Até agora, nós vimos como instalar pacotes com conda e micromamba, ambos localmente e com contêiner. Com o BioContainers, você não precisa criar sua própria imagem de contêiner para as ferramentas que você quiser, e não precisa utilizar conda ou micromamba para instalar pacotes. O BioContainers já disponibiliza uma imagem Docker contendo os programas que você quer instalado. Por exemplo, você pode adquirir a imagem de contêiner do fastqc utilizando BioContainers:

docker pull biocontainers/fastqc:v0.11.5

Você pode checar o repositório dos pacotes que quer no site oficial do BioContainers.
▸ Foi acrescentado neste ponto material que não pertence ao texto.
(** X16: the optional middleware never reports an error, and it puts a
    user id on the request in exactly the cases in which the mandatory
    middleware accepts the request as that user. *)
Theorem optionalAuthMiddleware_agrees (env : ProcessEnv)
    (authHeader : option string) (userId : string) :
  optionalAuthMiddleware verify env authHeader = Some userId <->
  authMiddleware verify env authHeader = NextOk userId.
Proof.
  unfold optionalAuthMiddleware, authMiddleware.
  destruct authHeader as [header |]; [| split; discriminate].
  destruct (negb (Js.truthy_string header)
            || negb (Js.startsWith header "Bearer ")); [split; discriminate |].
  destruct (JWT_SECRET env) as [secret |]; [| split; discriminate].
  destruct (negb (Js.truthy_string secret)); [split; discriminate |].
  destruct (verify _ secret) as [[uid |] | [] []]; try (split; discriminate).
  destruct (Js.truthy_string uid); split; congruence.
Qed.

(** X17: the error handler answers with the status code of the error, or
    500 when it has none; outside development an error that is not
    marked operational is answered with "Internal server error" and
    without a stack, never with its own message; an operational error is
    answered with its message. *)
Theorem errorHandler_reply (nodeEnv : option string) (err : ApiError) :
  status (errorHandler nodeEnv err)
  = match err_statusCode err with Some code => code | None => 500%Z end
  /\ (err_isOperational err <> Some true -> nodeEnv <> Some "development" ->
      error (errorHandler nodeEnv err) = "Internal server error"
      /\ withStack (errorHandler nodeEnv err) = false)
  /\ (err_isOperational err = Some true ->
      error (errorHandler nodeEnv err) = err_message err).
Proof.
  unfold errorHandler. cbn [status error withStack].
  split; [reflexivity |]. split.
  - intros Hop Hdev.
    assert (Hnd : isDevelopment nodeEnv = false).
    { unfold isDevelopment. destruct nodeEnv as [v |]; [| reflexivity].
      destruct (String.eqb_spec v "development"); [congruence | reflexivity]. }
    rewrite Hnd. destruct (err_isOperational err) as [[] |];
      [congruence | now split | now split].
  - intros ->. reflexivity.
Qed.

(** X18: with no signing secret configured and outside development, a
    request with a bearer token is answered with status 500 and the text
    "Internal server error": the middleware's own message is not sent. *)
Theorem missing_secret_reply (env : ProcessEnv) (header : string)
    (nodeEnv : option string) :
  Js.startsWith header "Bearer " = true ->
  Js.truthy_opt (JWT_SECRET env) = false ->
  nodeEnv <> Some "development" ->
  exists thrown err,
    authMiddleware verify env (Some header) = NextError thrown
    /\ apiErrorOf thrown = Some err
    /\ errorHandler nodeEnv err
       = {| status := 500; error := "Internal server error";
            withStack := false |}.
Proof.
  intros Hbearer Hmissing Hdev.
  exists (ThrownApp (mkAppError "JWT secret not configured" 500 false)).
  eexists. split; [| split; [reflexivity |]].
  - unfold authMiddleware. rewrite Hbearer.
    assert (Hne : Js.truthy_string header = true).
    { destruct header; [discriminate Hbearer | reflexivity]. }
    rewrite Hne. cbn [negb orb].
    destruct (JWT_SECRET env) as [secret |]; [| reflexivity].
    cbn in Hmissing. now rewrite Hmissing.
  - unfold errorHandler. cbn.
    assert (Hnd : isDevelopment nodeEnv = false).
    { unfold isDevelopment. destruct nodeEnv as [v |]; [| reflexivity].
      destruct (String.eqb_spec v "development"); [congruence | reflexivity]. }
    now rewrite Hnd.
Qed.

End MiddlewareFacts.

Lemma missing_secret_reply_witness :
  exists thrown err,
    Api.authMiddleware (fun _ _ => Api.Decoded None) Samples.envWithoutJwtSecret
      (Some "Bearer abc") = Api.NextError thrown
    /\ Middleware.apiErrorOf thrown = Some err
    /\ Middleware.errorHandler (Some "production") err
       = {| Middleware.status := 500;
            Middleware.error := "Internal server error";
            Middleware.withStack := false |}.
Proof.
  apply (missing_secret_reply (fun _ _ => Api.Decoded None)
           Samples.envWithoutJwtSecret "Bearer abc" (Some "production")).
  - reflexivity.
  - reflexivity.
  - discriminate.
Defined.

(** ** The mock database and the authentication routes *)

Section MockFacts.
Import Api Mock.

Variable userUuid : nat -> string.
Variable eventUuid : nat -> string.
Variable now : Z.
Variable hash : string -> string.
Variable compare : string -> string -> bool.
Variable signAccess : string -> string -> string.
Variable signRefresh : string -> string -> string.
Variable lowerEmail : string -> string.
Variable jwtSecret : option string.
Variable refreshSecret : option string.
Variable Body : Type.
Variable loginSchema : Body -> string + (string * string).
Variable registerSchema : Body -> string + (string * string).

Lemma strictEq_string (v : Value) (s : string) :
  strictEq v (VString s) = true <-> v = VString s.
Proof.
  destruct v as [x | z | d |]; cbn; try (split; discriminate).
  rewrite String.eqb_eq. split; congruence.
Qed.

Lemma find_app_none {A} (f : A -> bool) (l r : list A) :
  List.find f l = None -> List.find f (l ++ r) = List.find f r.
Proof.
  induction l as [| a l IH]; cbn; [reflexivity |].
  destruct (f a); [discriminate | exact IH].
Qed.

Lemma find_exists {A} (f : A -> bool) (l : list A) (a : A) :
  In a l -> f a = true -> exists b, List.find f l = Some b.
Proof.
  intros Hin Hf. destruct (List.find f l) as [b |] eqn:Hfind; [now exists b |].
  rewrite (find_none f l Hfind a Hin) in Hf. discriminate Hf.
Qed.

Lemma NoDup_snoc {A} (l : list A) (x : A) :
  List.NoDup l -> ~ In x l -> List.NoDup (l ++ [x]).
Proof.
  induction l as [| a l IH]; cbn; intros Hl Hx.
  - constructor; [intros [] | constructor].
  - inversion Hl as [| a' l' Ha Hl' Heq]; subst. constructor.
    + intros Hin. apply in_app_or in Hin. destruct Hin as [Hin | [-> | []]].
      * now apply Ha.
      * apply Hx. now left.
    + apply IH; [exact Hl' |]. intros Hin. apply Hx. now right.
Qed.

(** X19: on a users table whose e-mail addresses are distinct strings,
    [insertUser] keeps them so; it throws "User already exists" exactly
    when the address is already there, and then changes nothing;
    afterwards [findUserByEmail] finds a user with that address. *)
Theorem insertUser_distinct (e : string) (h : Value) (t : Tables) :
  distinctEmails t ->
  let result := insertUser userUuid now [VString e; h] t in
  distinctEmails (snd result)
  /\ (fst result = inl (ThrownError "User already exists") <->
      In (VString e) (map email (users t)))
  /\ (In (VString e) (map email (users t)) -> snd result = t)
  /\ exists u,
       findUserByEmail [VString e] (snd result) = (inr (UserRows [u]), snd result)
       /\ email u = VString e.
Proof.
  clear eventUuid hash compare signAccess signRefresh lowerEmail jwtSecret
    refreshSecret loginSchema registerSchema Body.
  intros [Hnodup Hstrings]. cbn zeta. unfold insertUser, findUserByEmail.
  cbn [length Nat.ltb Nat.leb nth_param nth email].
  destruct (List.find (fun u => strictEq (email u) (VString e)) (users t))
    as [u0 |] eqn:Hfind.
  - apply find_some in Hfind. destruct Hfind as [Hin Heq].
    apply strictEq_string in Heq. cbn [fst snd].
    assert (Hmem : In (VString e) (map email (users t))).
    { rewrite <- Heq. now apply in_map. }
    split; [now split |]. split; [tauto |]. split; [reflexivity |].
    destruct (find_exists (fun u => strictEq (email u) (VString e))
                (users t) u0 Hin) as [b Hb].
    { now apply strictEq_string. }
    rewrite Hb. exists b. split; [reflexivity |].
    apply find_some in Hb. now apply strictEq_string.
  - cbn [fst snd users].
    assert (Hfresh : ~ In (VString e) (map email (users t))).
    { intros Hmem. apply in_map_iff in Hmem. destruct Hmem as [u [Hu Hin]].
      pose proof (find_none _ _ Hfind u Hin) as Hno. cbn beta in Hno.
      rewrite Hu in Hno. cbn in Hno. now rewrite String.eqb_refl in Hno. }
    split; [| split; [| split]].
    + unfold distinctEmails. cbn [users]. split.
      * rewrite map_app. cbn [map email]. now apply NoDup_snoc.
      * intros u Hu. apply in_app_or in Hu. destruct Hu as [Hu | [<- | []]].
        -- now apply Hstrings.
        -- now exists e.
    + split; [discriminate | intros Hmem; now destruct Hfresh].
    + intros Hmem. now destruct Hfresh.
    + rewrite find_app_none by exact Hfind. cbn [List.find email].
      cbn [strictEq]. rewrite String.eqb_refl. eexists. split; reflexivity.
Qed.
Para encontrar imagens de container com várias ferramentas, confira a página Multi-package images.

Diferente de outros repositórios que irão puxar a imagem mais recente quando nenhum rótulo (versão) é especificado, você precisa especificar um rótulo quando for baixar do BioContainers (depois de dois pontos :, por exemplo fastqc:v0.11.5). Cheque os rótulos com o registro e escolha o que melhor se adéqua a suas necessidades.

Você também pode instalar o pacote galaxy-util-tools e procurar por imagens de container mulled através da linha de comando. Veja as instruções abaixo, usando o conda para instalar o pacote.

conda activate um-ambiente-conda-que-voce-ja-criou
conda install galaxy-tool-util
mulled-search --destination quay singularity --channel bioconda --search bowtie samtools | grep mulled

Tip

Você pode ter definições mais complexas dentro de seu bloco de processo deixando a imagem de contêiner apropriada ou o pacote conda para serem usadas dependendo se o usuário selecionou singularity, Docker ou conda. Você pode clicar aqui para mais informações e aqui para um exemplo.

4.4.1 Exercises

Exercise

Durante a seção onde construímos o fluxo de trabalho de RNA-Seq, nós criamos um índice (script2.nf). Dado que nós não temos Salmon instalado localmente na máquina provida pelo Gitpod, nós temos que ou executar com -with-conda ou -with-docker. Sua tarefa agora é executar novamente com -with-docker, mas sem ter que criar sua própria imagem de contêiner Docker. Invés disso, use a imagem do BioContainers para Salmon 1.7.0.

Solution
nextflow run script2.nf -with-docker quay.io/biocontainers/salmon:1.7.0--h84f40af_0

Bonus Exercise

Mude as diretivas do processo no script5.nf ou no arquivo nextflow.config para fazer o fluxo de trabalho utilizar automaticamente BioContainers quando usando salmon, ou fastqc.

Dica

temporariamente comente a linha process.container = 'nextflow/rnaseq-nf' no arquivo nextflow.config para ter certeza que o processo está utilizando o contêiner do BioContainers que você configurou, e não a imagem de contêiner que estávamos usando durante esse treinamento.

Solution

Com essas mudanças, você deve ser capaz de executar o fluxo de trabalho com BioContainers executando a seguinte linha de comando:

nextflow run script5.nf

com as seguintes diretivas de contêiner para cada processo:

process FASTQC {
    container 'biocontainers/fastqc:v0.11.5'
    tag "FASTQC on $sample_id"
...

e

process QUANTIFICATION {
    tag "Salmon on $sample_id"
    container 'quay.io/biocontainers/salmon:1.7.0--h84f40af_0'
    publishDir params.outdir, mode: 'copy'
...

Cheque o arquivo .command.run no diretório de trabalho e certifique-se que a linha de execução contém o Biocontainers correto.